India has seen a huge improvement in its infrastructure in the recent past. However, the plan to turn the country into a five trillion dollar economy with an increased share of manufacturing in GDP has been limited by its infrastructural limitations. According to the World Economic Forum’s Global Competitiveness Report 2019, India was ranked 70th in terms of infrastructure parameters, inferior not only to China (36th), but also to other Asian economies like Malaysia and Korea. South. India’s situation looks even worse when it comes to utility infrastructure. On this parameter, India ranks 103rd, which is lower not only than China (which ranks 65th), South Korea and Malaysia, but also Indonesia (89th), the Thailand (90th) and Vietnam (87th).

One of the major problems in infrastructure development is the lack of synergy between different infrastructure sectors, ministries and departments, resulting in cost and time overruns, and sub-optimal use of resources. A recent report (“FM Pulls Up Infra Ministries for ‘Sluggish’ Capital Spending, Says Public Spending Key to Recovery,” IE, Dec. 18) showed that in the first seven In the current fiscal year, capital spending represented 45.7% of the estimated budget, indicating slow spending in most key infrastructure ministries. Timely public investment is needed to revive the economy, especially when private investment in infrastructure has not yet picked up.

Infrastructure projects require approval and approval from different ministries and departments where timely coordination is paramount. In this context, Gati Shakti – an ambitious national master plan for multimodal connectivity – is a big step forward. It provides an integrated and centralized high-tech platform for the design and execution of infrastructure projects undertaken by several government agencies across the country.

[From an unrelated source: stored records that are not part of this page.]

Lemma append_keeps_hash_inv bs t r :
  0 < bs → hash_inv bs r →
  ∃ r', append_output_token_ids (Some (request_block_hasher bs)) t r = Ok r'
    ∧ hash_inv bs r' ∧ appended t r r'.
Proof.
  intros Hbs [Hh Hs Hm Hi]. unfold append_output_token_ids, update_block_hashes.
  set (r1 := req_set_all_token_ids _ _).
  assert (Htok : _all_token_ids r1 = _all_token_ids r ++ t) by done.
  assert (Hn : 0 ≤ num_tokens r ≤ num_tokens r1).
  { unfold num_tokens. rewrite Htok, zlen_app. pose proof (zlen_nonneg t).
    pose proof (zlen_nonneg (_all_token_ids r)). lia. }
  destruct (request_block_hasher_spec bs r1 (num_tokens r)) as (hs & r2 & -> & Hc & Hr & Hm2);
    [done|done|done|done| | |].
  - change (block_hashes r1) with (block_hashes r). rewrite Hh. unfold ref_hashes.
    symmetry. eapply ref_chain_tokens; [done|lia| |done|done].
    rewrite Z2Nat.id by (apply Z.div_pos; lia).
    pose proof (Z.mul_div_le (num_tokens r) bs Hbs). lia.
  - change (block_hashes r1) with (block_hashes r). tauto.
  - munfold. eexists. split; [done|]. split; [|unfold appended; simpl; f_equal; exact Hr].
    assert (Hb2 : block_hashes r2 = block_hashes r) by (by rewrite Hr).
    split; simpl.
    + rewrite Hb2, Hc. symmetry. apply ref_hashes_fields; [|by rewrite Hr].
      intros s e. exact (ref_extra_keys_memo _ _ s e Hr).
    + by rewrite Hr.
    + by rewrite Hr in Hm2 |- *.
    + replace (mm_features r2) with (mm_features r) by (by rewrite Hr).
      assert (Hlen : zlen (block_hashes r2 ++ hs) = num_tokens r1 / bs).
      { rewrite Hb2, Hc. by apply ref_hashes_length. }
      rewrite Hb2 in *. destruct Hi as [[Hi1 Hi2]|Hi].
      * destruct (block_hashes r ++ hs) as [|h l] eqn:E; [by left|]. right.
        apply Forall_take. eapply Forall_impl; [done|]. simpl. intros f Hf.
        rewrite zlen_cons. pose proof (zlen_nonneg l). nia.
      * right. eapply Forall_impl; [exact Hi|]. simpl. intros f Hf.
        rewrite zlen_app. pose proof (zlen_nonneg hs). nia.
Qed.

Lemma append_batches_keeps_hash_inv bs batches r :
  0 < bs → hash_inv bs r →
  ∃ r', append_batches bs batches r = Ok r' ∧ hash_inv bs r'
    ∧ _all_token_ids r' = _all_token_ids r ++ concat batches.
Proof.
  intros Hbs. revert r. induction batches as [|t batches IH]; intros r Hr.
  { exists r. simpl. by rewrite app_nil_r. }
  destruct (append_keeps_hash_inv bs t r Hbs Hr) as (r1 & E & Hr1 & Ha1).
  assert (_all_token_ids r1 = _all_token_ids r ++ t) as Ht1 by (by rewrite Ha1).
  destruct (IH r1 Hr1) as (r2 & E2 & Hr2 & Ht2). exists r2. cbn [append_batches].
  unfold mbind, result_bind. rewrite E, E2. split; [done|]. split; [done|].
  simpl. by rewrite Ht2, Ht1, (assoc_L (++)).
Qed.

(** The constructor hashes the full blocks of the prompt. *)
Lemma new_request_hash_inv rid toks sp pp at_ embeds mms lora salt prio so res bs r :
  0 < bs → mm_sorted mms →
  new_request rid toks sp pp at_ embeds mms lora salt prio so res
    (Some (request_block_hasher bs)) = Ok r →
  Forall (λ f, mm_end f ≤ num_prompt_tokens r) mms →
  num_prompt_tokens r < bs ∨
    Forall (λ f, mm_end f ≤ num_prompt_tokens r / bs * bs) (take (length mms - 1) mms) →
  hash_inv bs r ∧ num_tokens r = num_prompt_tokens r.
Proof.
  intros Hbs Hs Hnew Hin Hcond. unfold new_request in Hnew.
  set (st := match pp with Some _ => _ | None => _ end) in Hnew.
  destruct st as [[st0 mt]|]; [|done]. munfold.
  destruct (length_from_prompt_token_ids_or_embeds toks embeds) as [n|] eqn:El; [|done].
  unfold update_block_hashes in Hnew.
  match type of Hnew with context [request_block_hasher bs ?r0] => set (r1 := r0) in * end.
  assert (Hn1 : num_tokens r1 = n).
  { unfold num_tokens, r1. simpl. destruct toks as [t|], embeds as [em|]; simpl in El;
      repeat case_match; simplify_eq; try done.
    unfold zlen. by rewrite length_replicate, Nat2Z.id. }
  assert (0 ≤ n) by (rewrite <-Hn1; apply zlen_nonneg).
  destruct (request_block_hasher_spec bs r1 0) as (hs & r2 & E & Hc & Hr & Hm2);
    [done|lia|done|done|done|by left|].
  rewrite E in Hnew. simpl in Hnew. injection Hnew as <-. simpl in *.
  assert (Hb2 : block_hashes r2 = []) by (by rewrite Hr).
  assert (Hp : num_prompt_tokens r2 = n) by (by rewrite Hr).
  assert (Hmm : mm_features r2 = mms) by (by rewrite Hr).
  split; [|unfold num_tokens; simpl; rewrite Hp, <-Hn1; by rewrite Hr].
  split; simpl; rewrite ?Hb2, ?Hmm; simpl; [|done|done|].
  - rewrite Hc. symmetry. apply ref_hashes_fields; [|by rewrite Hr].
    intros s e. exact (ref_extra_keys_memo _ _ s e Hr).
  - assert (Hlen : zlen hs = n / bs) by (rewrite Hc, <-Hn1; by apply ref_hashes_length).
    rewrite Hlen, Hp in *. destruct Hcond as [Hc'|Hc']; [left|by right].
    rewrite Z.div_small in Hlen by lia. split; [by destruct hs|].
    eapply Forall_impl; [exact Hin|]. simpl. lia.
Qed.
End growing.

(** C3. Hashing incrementally equals hashing from scratch: construct a request
    (with LoRA, cache salt, prompt embeddings and multi-modal items) and append
    any batches of output tokens; every call of the hasher succeeds, and at the
    end [block_hashes] is exactly the chain of all full blocks of prompt and
    output computed from scratch, each block keyed by every multi-modal item
    inside it. The placeholders are in order and inside the prompt, and all but
    the last end within the prompt's full blocks (see
    [tail_block_hash_ignores_earlier_items] for why). *)
Theorem incremental_hashes_from_scratch `{HashConfig}
    rid toks sp pp at_ embeds mms lora salt prio so res bs r batches :
  0 < bs → mm_sorted mms →
  new_request rid toks sp pp at_ embeds mms lora salt prio so res
    (Some (request_block_hasher bs)) = Ok r →
  Forall (λ f, mm_end f ≤ num_prompt_tokens r) mms →
  num_prompt_tokens r < bs ∨
    Forall (λ f, mm_end f ≤ num_prompt_tokens r / bs * bs) (take (length mms - 1) mms) →
  ∃ r', append_batches bs batches r = Ok r'
    ∧ block_hashes r' = ref_hashes bs r'
    ∧ _all_token_ids r' = _all_token_ids r ++ concat batches.
Proof.
  intros Hbs Hs Hnew Hin Hcond.
  destruct (new_request_hash_inv _ _ _ _ _ _ _ _ _ _ _ _ _ _ Hbs Hs Hnew Hin Hcond) as [Hinv _].
  destruct (append_batches_keeps_hash_inv bs batches r Hbs Hinv) as (r' & ? & [] & ?). eauto.
Qed.

(** ** Equal block hashes mean equal prefixes *)

Section soundness.
Context `{HashConfig}.
Context (hash_inj : Inj (=) (=) hash_function) (hash_nonempty : ∀ x, hash_function x ≠ []).

Lemma hash_block_tokens_inj h1 h2 x1 x2 t1 t2 k1 k2 :
  h1 = hash_function x1 → h2 = hash_function x2 →
  hash_block_tokens (Some h1) t1 k1 = hash_block_tokens (Some h2) t2 k2 →
  h1 = h2 ∧ t1 = t2 ∧ k1 = k2.
Proof.
  intros -> -> E. unfold hash_block_tokens in E. apply (inj _) in E.
  pose proof (hash_nonempty x1). pose proof (hash_nonempty x2).
  repeat case_match; simplify_eq; done.
Qed.

(** Two chains from the same seed and the same start that meet at index [i]
    agree on every block up to [i]. *)
Lemma ref_chain_agree bs r1 r2 i n m p1 p2 start h :
  ref_chain bs r1 n p1 start !! i = Some h →
  ref_chain bs r2 m p2 start !! i = Some h →
  (∃ x1 x2, p1 = Some (hash_function x1) ∧ p2 = Some (hash_function x2)) ∨ p1 = p2 →
  p1 = p2 ∧ ∀ j, (j ≤ i)%nat →
    let s := start + Z.of_nat j * bs in
    py_slice (_all_token_ids r1) s (s + bs) = py_slice (_all_token_ids r2) s (s + bs) ∧
    ref_extra_keys r1 s (s + bs) = ref_extra_keys r2 s (s + bs).
Proof.
  revert n m p1 p2 start. induction i as [|i IH]; intros n m p1 p2 start H1 H2 Hp;
    destruct n as [|n], m as [|m]; try done; simpl in H1, H2.
  - injection H1 as H1. injection H2 as H2. rewrite <-H2 in H1.
    destruct Hp as [(x1 & x2 & -> & ->)| ->].
    + destruct (hash_block_tokens_inj _ _ _ _ _ _ _ _ eq_refl eq_refl H1)
        as (-> & Ht & Hk).
      split; [done|]. intros j Hj. assert (j = 0%nat) as -> by lia. simpl.
      by rewrite Z.add_0_r.
    + split; [done|]. unfold hash_block_tokens in H1. apply (inj _) in H1 as [= Ht Hk].
      intros j Hj. assert (j = 0%nat) as -> by lia. simpl. by rewrite Z.add_0_r.
  - destruct (IH _ _ _ _ _ H1 H2) as [Heq Hrest]; [left; unfold hash_block_tokens; eauto|].
    injection Heq as Heq.
    assert (p1 = p2 ∧ py_slice (_all_token_ids r1) start (start + bs)
                      = py_slice (_all_token_ids r2) start (start + bs)
            ∧ ref_extra_keys r1 start (start + bs) = ref_extra_keys r2 start (start + bs))
      as (-> & Ht & Hk).
    { destruct Hp as [(x1 & x2 & -> & ->)| ->].
      - by destruct (hash_block_tokens_inj _ _ _ _ _ _ _ _ eq_refl eq_refl Heq) as (-> & -> & ->).
      - unfold hash_block_tokens in Heq. by apply (inj _) in Heq as [= -> ->]. }
    split; [done|]. intros [|j] Hj; simpl.
    + by rewrite Z.add_0_r.
    + specialize (Hrest j). replace (start + Z.of_nat (S j) * bs)
        with (start + bs + Z.of_nat j * bs) by lia. apply Hrest. lia.
Qed.

(** Equal slices of consecutive blocks are equal prefixes. *)
Lemma slices_prefix (t1 t2 : list Z) bs n :
  0 < bs → Z.of_nat n * bs ≤ zlen t1 → Z.of_nat n * bs ≤ zlen t2 →
  (∀ j, (j < n)%nat →
    py_slice t1 (Z.of_nat j * bs) (Z.of_nat j * bs + bs)
    = py_slice t2 (Z.of_nat j * bs) (Z.of_nat j * bs + bs)) →
  take (n * Z.to_nat bs) t1 = take (n * Z.to_nat bs) t2.
Proof.
  intros Hbs. induction n as [|n IH]; intros H1 H2 Hs; [done|].
  unfold zlen in *. specialize (Hs n ltac:(lia)) as Hn.
  rewrite !py_slice_pos in Hn by lia.
  replace (S n * Z.to_nat bs)%nat with (n * Z.to_nat bs + Z.to_nat bs)%nat by lia.
  rewrite <-!take_take_drop. rewrite IH; [|lia|lia|intros; apply Hs; lia]. f_equal.
  replace (Z.of_nat n * bs + bs - Z.of_nat n * bs) with bs in Hn by lia.
  by replace (Z.to_nat (Z.of_nat n * bs)) with (n * Z.to_nat bs)%nat in Hn by lia.
Qed.
End soundness.

(** Requests as the engine makes them: built by the constructor, tokens appended. *)
Inductive made_request `{HashConfig} (bs : Z) : Request → Prop :=
  | made_new rid toks sp pp at_ embeds mms lora salt prio so res r :
      new_request rid toks sp pp at_ embeds mms lora salt prio so res (Some (request_block_hasher bs)) = Ok r → made_request bs r
  | made_append r t r' :
      made_request bs r → append_output_token_ids (Some (request_block_hasher bs)) t r = Ok r' → made_request bs r'.

(** The multi-modal items are in order, inside the prompt, and all but the last end within
    the full blocks of the prompt. *)
Definition items_placed (bs : Z) (r : Request) : Prop :=
  mm_sorted (mm_features r) ∧ Forall (λ f, mm_end f ≤ num_prompt_tokens r) (mm_features r) ∧
  (num_prompt_tokens r < bs ∨
   Forall (λ f, mm_end f ≤ num_prompt_tokens r / bs * bs) (take (length (mm_features r) - 1) (mm_features r))).

Section chains.
Context `{HashConfig}.

(** Each hash is that of its block of tokens, with some extra keys, after the hash
    before it. *)
Record chained (bs : Z) (toks : list Z) (hs : list bytes) : Prop := {
  cd_blocks : ∀ i h, hs !! i = Some h → ∃ keys,
    h = hash_block_tokens (match i with O => None | S j => hs !! j end) (py_slice toks (Z.of_nat i * bs) (Z.of_nat i * bs + bs)) keys;
  cd_full : zlen hs * bs ≤ zlen toks;
}.

Lemma generate_keys_memo r s e idx keys idx' r' :
  generate_block_hash_extra_keys r s e idx = Ok (keys, idx', r') → same_but_memo r r'.
Proof.
  unfold generate_block_hash_extra_keys, _gen_prompt_embeds_extra_hash_keys, mbind, result_bind. intros Hg.
  repeat case_match; simplify_eq; first [apply same_but_memo_refl|by destruct r].
Qed.

(** Whatever the keys, the loop continues the chain. *)
Lemma hasher_loop_chained fuel bs r start idx prev hs r' : 0 < bs →
  hasher_loop fuel bs r start idx prev = Ok (hs, r') → same_but_memo r r' ∧ (hs = [] ∨ start + zlen hs * bs ≤ num_tokens r) ∧
  ∀ i h, hs !! i = Some h → ∃ keys,
    h = hash_block_tokens (match i with O => prev | S j => hs !! j end)
          (py_slice (_all_token_ids r) (start + Z.of_nat i * bs) (start + Z.of_nat i * bs + bs)) keys.
Proof.
  intros Hbs. revert r start idx prev hs r'. induction fuel as [|fuel IH]; intros r start idx prev hs r' Hl; simpl in Hl.
  { injection Hl as <- <-. split; [apply same_but_memo_refl|]. by split; [left|]. }
  destruct (Z.ltb_spec (num_tokens r) (start + bs)) as [|Hge].
  { injection Hl as <- <-. split; [apply same_but_memo_refl|]. by split; [left|]. }
  unfold mbind, result_bind in Hl. destruct (generate_block_hash_extra_keys r start (start + bs) idx) as [[[keys idx'] r1]|] eqn:Eg; [|done].
  apply generate_keys_memo in Eg as Hr1. set (h0 := hash_block_tokens prev _ keys) in Hl.
  destruct (hasher_loop fuel bs r1 (start + bs) idx' (Some h0)) as [[hs1 r2]|] eqn:El; [|done]. injection Hl as <- <-.
  destruct (IH _ _ _ _ _ _ El) as (Hr2 & Hlen & Hc). split; [by eapply same_but_memo_trans|].
  assert (num_tokens r1 = num_tokens r ∧ _all_token_ids r1 = _all_token_ids r) as [Hn Ht] by (by rewrite Hr1). split.
  - right. rewrite zlen_cons. destruct Hlen as [->|Hlen]; [unfold zlen; simpl; lia|]. lia.
  - intros [|i] h Hi; simpl in Hi.
    + injection Hi as <-. exists keys. unfold h0. by rewrite Ht, Z.add_0_r.
    + destruct (Hc i h Hi) as [keys' ->]. exists keys'.
      replace (start + Z.of_nat (S i) * bs) with (start + bs + Z.of_nat i * bs) by lia. rewrite Ht. by destruct i.
Qed.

The mega plan integrates all infrastructure initiatives – Bharatmala, Sagarmala, UDAN, inland waterways and dry / land ports – from various ministries and state governments and brings together 16 key central ministries including railways, roads and highways, oil and gas, electricity, telecommunications, shipping and aviation, under a digital platform for integrated planning and coordinated implementation. The planned multimodal connectivity of key economic areas such as agriculture, fishing hubs, electronic parks, textiles and pharmaceutical hubs, industrial and defense corridors will ensure the smooth flow of goods and people across the country, thereby ensuring the smooth flow of goods and people across the country. which will lead to an essential improvement in logistics efficiency. and cost competitiveness. Gati Shakti is likely to help achieve the objective of the proposed national logistics policy. The draft national logistics policy (2019) aims to reduce logistics costs by 13-14% to 10%.

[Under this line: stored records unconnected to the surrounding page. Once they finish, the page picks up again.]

Definition run_op (o : op) : P (list loc) :=
  match o with
  | GetNew n => get_new_blocks n
  | Touch bs => _ ← touch bs; mret []
  | Free bs prepend => _ ← free_blocks bs prepend; mret []
  | Evict ids => _ ← evict_blocks ids; mret []
  | Reset => _ ← reset_prefix_cache; mret []
  | Cache r blocks nc nf bs gid mask => _ ← cache_full_blocks r blocks nc nf bs gid mask; mret []
  | TakeEvents => _ ← pool_take_events; mret []
  end.

Fixpoint run (os : list op) : P (list (list loc)) :=
  match os with [] => mret [] | o :: os => x ← run_op o; xs ← run os; mret (x :: xs) end.

(** What the callers guarantee: enough free blocks, blocks of this pool, one
    owned reference per freed block, unhashed blocks to cache. *)
Definition op_pre (p : BlockPool) (o : op) : Prop :=
  match o with
  | GetNew n => 0 ≤ n ≤ get_num_free_blocks p
  | Touch bs => in_pool p bs
  | Free bs _ => freeable p bs
  | Evict ids => Forall (λ id, 0 ≤ id < num_gpu_blocks p) ids
  | Cache r blocks nc nf bs gid mask =>
      nf ≤ nc ∨ ∃ hs new todo, cache_pre p r blocks nc nf bs gid mask hs new todo
  | Reset | TakeEvents => True
  end.

Fixpoint ops_pre (p : BlockPool) (os : list op) : Prop :=
  match os with
  | [] => True
  | o :: os => op_pre p o ∧ ∀ x p', run_op o p = Ok (x, p') → ops_pre p' os
  end.

Lemma run_op_inv p free o :
  pool_inv p free [] → op_pre p o →
  ∃ x p' free', run_op o p = Ok (x, p') ∧ pool_inv p' free' [] ∧ same_config p p'.
Proof.
  intros Hp Hpre. destruct o as [n|bs|bs pre|ids| |r blocks nc nf bs gid mask|]; simpl in *.
  - unfold get_num_free_blocks in Hpre. rewrite (qr_num _ _ (pi_queue _ _ _ Hp)) in Hpre.
    destruct (get_new_blocks_spec p free n Hp Hpre) as (p' & ? & ? & ? & _). eauto 6.
  - destruct (touch_spec bs p free Hp Hpre) as (p' & E & ? & ? & _).
    rewrite (bind_ok _ _ _ _ _ E). eexists _, _, _. eauto.
  - destruct (free_blocks_spec p free bs pre Hp Hpre) as (p' & E & ? & ? & _).
    rewrite (bind_ok _ _ _ _ _ E). eexists _, _, _. eauto.
  - destruct (evict_blocks_spec ids p free Hp Hpre) as (p' & E & ? & ? & _).
    rewrite (bind_ok _ _ _ _ _ E). eexists _, _, _. eauto.
  - destruct (reset_prefix_cache_spec p free Hp) as (p' & E & ? & ? & _).
    rewrite (bind_ok _ _ _ _ _ E). eexists _, _, _. eauto.
  - destruct Hpre as [Hle|(hs & new & todo & Hpre)].
    + unfold cache_full_blocks. rewrite (proj2 (Z.leb_le nf nc) Hle).
      eexists _, _, _. by split.
    + destruct (cache_full_blocks_spec p free r blocks nc nf bs gid mask hs new todo Hp Hpre)
        as (p' & E & ? & ? & _).
      rewrite (bind_ok _ _ _ _ _ E). eexists _, _, _. eauto.
  - unfold pool_take_events. munfold. destruct (enable_kv_cache_events p); simpl;
      eexists _, _, _; (split; [done|]); (split; [|by repeat split]); [|done].
    exact (proj1 (pool_inv_logs p free [] [] None Hp)).
Qed.

Lemma run_inv os p free :
  pool_inv p free [] → ops_pre p os →
  ∃ xs p' free', run os p = Ok (xs, p') ∧ pool_inv p' free' [] ∧ same_config p p'.
Proof.
  revert p free. induction os as [|o os IH]; intros p free Hp Hpre.
  { eexists _, _, _. by split. }
  destruct Hpre as [Ho Hos].
  destruct (run_op_inv p free o Hp Ho) as (x & p1 & free1 & E1 & Hp1 & Hc1).
  destruct (IH p1 free1 Hp1 (Hos _ _ E1)) as (xs & p2 & free2 & E2 & Hp2 & Hc2).
  eexists _, p2, free2. simpl. rewrite (bind_ok _ _ _ _ _ E1), (bind_ok _ _ _ _ _ E2).
  split; [done|]. split; [done|]. by etrans.
Qed.
End trace.
End PoolTrace.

There has been a continuous and significant increase in infrastructure investments over the past few years. Some key initiatives such as Bharatmala, for the expansion and improvement of the quality of the road network, Sagarmala, to modernize the port and waterways, UDAN to increase air connectivity, are implemented not only to fill the gaps logistics infrastructure of the country, but also have a transformative impact on economic competitiveness. There are also mega industrial corridors at different levels of development such as Delhi-Mumbai Industrial Corridor (DMIC), Bengaluru-Mumbai Economic Corridor (BMEC), Chennai-Bengaluru Industrial Corridor (CBIC) and others with the sole objective of improving industrial infrastructure and increasing manufacturing competitiveness. Of these, DMIC, which spans seven states, is the largest mega-infrastructure project with a dedicated 1,504 km freight corridor as a backbone. In addition, a national infrastructure pipeline is in place to facilitate the creation of world-class infrastructure in the country. It covers both economic and social infrastructure projects and envisages an investment of Rs 111 lakh crore in infrastructure during the period 2020-2025.

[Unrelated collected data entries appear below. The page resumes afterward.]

(* ===== verification/SingleType.v ===== *)
(** * Single-type KV-cache managers: definitions

    Models [vllm/v1/core/single_type_kv_cache_manager.py]. One record holds the
    state of a manager of any class; the methods that subclasses override
    dispatch on [mg_class], with [super()] calls written out. A manager runs
    together with the block pool it shares with the other managers.

    [req_to_blocks] is a [defaultdict]: reading it with [[ ]] creates the entry,
    which is kept here because [get_num_common_prefix_blocks] counts entries. *)

From Stdlib Require Import ZArith Lia.
From S2P Require Import Prelude MathUtils KVSpec FreeQueue Request BlockHash BlockPool.
Local Open Scope Z_scope.

Inductive ManagerClass :=
  | FullAttentionManager
  | SlidingWindowManager
  | ChunkedLocalAttentionManager
  | MambaManager
  | CrossAttentionManager
  | SinkFullAttentionManager.
#[global] Instance ManagerClass_eq_dec : EqDecision ManagerClass.
Proof. solve_decision. Defined.

(** [KVCacheSpecRegistry.get_manager_class] after [register_all_kvcache_specs]. *)
Definition get_manager_class (s : LayerSpec) : option ManagerClass :=
  match s with
  | FullAttentionSpec _ _ | TQFullAttentionSpec _ _ _ | MLAAttentionSpec _ _ _
  | HiddenStateCacheSpec _ _ _ => Some FullAttentionManager
  | SinkFullAttentionSpec _ _ _ => Some SinkFullAttentionManager
  | SlidingWindowSpec _ _ _ | SlidingWindowMLASpec _ _ _ _ => Some SlidingWindowManager
  | ChunkedLocalAttentionSpec _ _ => Some ChunkedLocalAttentionManager
  | MambaSpec _ => Some MambaManager
  | CrossAttentionSpec _ => Some CrossAttentionManager
  | EncoderOnlyAttentionSpec _ => None
  end.

Record Manager := mkManager {
  mg_class : ManagerClass;
  mg_spec : LayerSpec;
  mg_block_size : Z;
  mg_dcp_world_size : Z;
  mg_pcp_world_size : Z;
  mg_enable_caching : bool;
  mg_scheduler_block_size : Z;
  mg_max_admission_blocks_per_request : option Z;
  mg_kv_cache_group_id : Z;
  mg_null_block : loc;
  new_block_ids : list Z;
  req_to_blocks : gmap string (list loc);
  num_cached_block : gmap string Z;
  mg_use_eagle : bool;
  cached_blocks_this_step : gset bytes;
  last_state_block_idx : gmap string Z;
  _allocated_block_reqs : gset string;
  sink_blocks : list loc
}.

Definition mg_set_new_block_ids (v : list Z) (r : Manager) : Manager :=
  mkManager (mg_class r) (mg_spec r) (mg_block_size r) (mg_dcp_world_size r)
    (mg_pcp_world_size r) (mg_enable_caching r) (mg_scheduler_block_size r)
    (mg_max_admission_blocks_per_request r) (mg_kv_cache_group_id r) (mg_null_block r) v
    (req_to_blocks r) (num_cached_block r) (mg_use_eagle r) (cached_blocks_this_step r)
    (last_state_block_idx r) (_allocated_block_reqs r) (sink_blocks r).
Definition mg_set_req_to_blocks (v : gmap string (list loc)) (r : Manager) : Manager :=
  mkManager (mg_class r) (mg_spec r) (mg_block_size r) (mg_dcp_world_size r)
    (mg_pcp_world_size r) (mg_enable_caching r) (mg_scheduler_block_size r)
    (mg_max_admission_blocks_per_request r) (mg_kv_cache_group_id r) (mg_null_block r)
    (new_block_ids r) v (num_cached_block r) (mg_use_eagle r) (cached_blocks_this_step r)
    (last_state_block_idx r) (_allocated_block_reqs r) (sink_blocks r).
Definition mg_set_num_cached_block (v : gmap string Z) (r : Manager) : Manager :=
  mkManager (mg_class r) (mg_spec r) (mg_block_size r) (mg_dcp_world_size r)
    (mg_pcp_world_size r) (mg_enable_caching r) (mg_scheduler_block_size r)
    (mg_max_admission_blocks_per_request r) (mg_kv_cache_group_id r) (mg_null_block r)
    (new_block_ids r) (req_to_blocks r) v (mg_use_eagle r) (cached_blocks_this_step r)
    (last_state_block_idx r) (_allocated_block_reqs r) (sink_blocks r).
Definition mg_set_mg_use_eagle (v : bool) (r : Manager) : Manager :=
  mkManager (mg_class r) (mg_spec r) (mg_block_size r) (mg_dcp_world_size r)
    (mg_pcp_world_size r) (mg_enable_caching r) (mg_scheduler_block_size r)
    (mg_max_admission_blocks_per_request r) (mg_kv_cache_group_id r) (mg_null_block r)
    (new_block_ids r) (req_to_blocks r) (num_cached_block r) v (cached_blocks_this_step r)
    (last_state_block_idx r) (_allocated_block_reqs r) (sink_blocks r).
Definition mg_set_cached_blocks_this_step (v : gset bytes) (r : Manager) : Manager :=
  mkManager (mg_class r) (mg_spec r) (mg_block_size r) (mg_dcp_world_size r)
    (mg_pcp_world_size r) (mg_enable_caching r) (mg_scheduler_block_size r)
    (mg_max_admission_blocks_per_request r) (mg_kv_cache_group_id r) (mg_null_block r)
    (new_block_ids r) (req_to_blocks r) (num_cached_block r) (mg_use_eagle r) v
    (last_state_block_idx r) (_allocated_block_reqs r) (sink_blocks r).
Definition mg_set_last_state_block_idx (v : gmap string Z) (r : Manager) : Manager :=
  mkManager (mg_class r) (mg_spec r) (mg_block_size r) (mg_dcp_world_size r)
    (mg_pcp_world_size r) (mg_enable_caching r) (mg_scheduler_block_size r)
    (mg_max_admission_blocks_per_request r) (mg_kv_cache_group_id r) (mg_null_block r)
    (new_block_ids r) (req_to_blocks r) (num_cached_block r) (mg_use_eagle r)
    (cached_blocks_this_step r) v (_allocated_block_reqs r) (sink_blocks r).
Definition mg_set_allocated_block_reqs (v : gset string) (r : Manager) : Manager :=
  mkManager (mg_class r) (mg_spec r) (mg_block_size r) (mg_dcp_world_size r)
    (mg_pcp_world_size r) (mg_enable_caching r) (mg_scheduler_block_size r)
    (mg_max_admission_blocks_per_request r) (mg_kv_cache_group_id r) (mg_null_block r)
    (new_block_ids r) (req_to_blocks r) (num_cached_block r) (mg_use_eagle r)
    (cached_blocks_this_step r) (last_state_block_idx r) v (sink_blocks r).
Definition mg_set_sink_blocks (v : list loc) (r : Manager) : Manager :=
  mkManager (mg_class r) (mg_spec r) (mg_block_size r) (mg_dcp_world_size r)
    (mg_pcp_world_size r) (mg_enable_caching r) (mg_scheduler_block_size r)
    (mg_max_admission_blocks_per_request r) (mg_kv_cache_group_id r) (mg_null_block r)
    (new_block_ids r) (req_to_blocks r) (num_cached_block r) (mg_use_eagle r)
    (cached_blocks_this_step r) (last_state_block_idx r) (_allocated_block_reqs r) v.


(** A manager method, run with the shared pool. *)
Abbreviation G := (M (Manager * BlockPool)).

Definition onpool {A} (m : P A) : G A := zoom snd (λ p s, (fst s, p)) m.
Definition self : G Manager := gets fst.
Definition pool : G BlockPool := gets snd.
Definition modify_self (f : Manager → Manager) : G unit := modify (λ s, (f (fst s), snd s)).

Despite all these efforts, progress in the infrastructure sector is limited due to a lack of coordination between different ministries and departments who generally work in silos. This is mainly due to the fact that the infrastructure sector falls under various ministries and departments which have their own priorities. This range of actors leads to a multiplicity of approvals and delays in authorizations which in turn exceed the time and cost of the projects. Since the main goal of Gati Shakti is to bring all stakeholders together under one framework with a common vision, it is hoped that this high-tech mega plan will accelerate the completion of infrastructure projects and help the country achieve the goal of five trillion savings by 2025.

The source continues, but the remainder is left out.